■ Task objective
Give the entries again, precisely as they were written.

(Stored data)
Definition without_saved (saved : option string) (w : World V) : World V :=
  match saved with
  | Some unique_filename => without_file (media_path unique_filename) w
  | None => w
  end.

(** What one iteration makes of an upload whose two writes succeed. *)
Definition iteration (u : upload) (w : World V)
    : result (option pydict) * World V :=
  let '(filename, data, source_type, description) := u in
  let saved := saved_name filename source_type w in
  let w1 := staged filename data source_type w in
  let temp_path := temp_path_of filename in
  match normalized source_type data with
  | None => (Ok None, without_file temp_path w1)
  | Some (Ok content) =>
      (Ok (Some (memory_dict (with_description description content)
                             filename source_type (now_iso env (clock w))
                             saved)),
       without_file temp_path (tick w1))
  | Some (Raise e) =>
      (Ok None,
       without_file temp_path
         (without_saved saved
            (log [EvPrint ("Error processing " ++ filename ++ ": "
                           ++ exn_msg e)] w1)))
  end.

End WithEnv.

End Ingestion.

(** ** backend/rag.py *)

Module Rag.
Import Runtime.

(** One element of [retrieved_memories]; the ['distance'] entry is never
    read by [generate_response] and is left out. *)
Record retrieved := mk_retrieved {
  content : pyval;
  metadata : pydict
}.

■ Worked solution
Definition without_saved (saved : option string) (w : World V) : World V :=
  match saved with
  | Some unique_filename => without_file (media_path unique_filename) w
  | None => w
  end.

(** What one iteration makes of an upload whose two writes succeed. *)
Definition iteration (u : upload) (w : World V)
    : result (option pydict) * World V :=
  let '(filename, data, source_type, description) := u in
  let saved := saved_name filename source_type w in
  let w1 := staged filename data source_type w in
  let temp_path := temp_path_of filename in
  match normalized source_type data with
  | None => (Ok None, without_file temp_path w1)
  | Some (Ok content) =>
      (Ok (Some (memory_dict (with_description description content)
                             filename source_type (now_iso env (clock w))
                             saved)),
       without_file temp_path (tick w1))
  | Some (Raise e) =>
      (Ok None,
       without_file temp_path
         (without_saved saved
            (log [EvPrint ("Error processing " ++ filename ++ ": "
                           ++ exn_msg e)] w1)))
  end.

End WithEnv.

End Ingestion.

(** ** backend/rag.py *)

Module Rag.
Import Runtime.

(** One element of [retrieved_memories]; the ['distance'] entry is never
    read by [generate_response] and is left out. *)
Record retrieved := mk_retrieved {
  content : pyval;
  metadata : pydict
}.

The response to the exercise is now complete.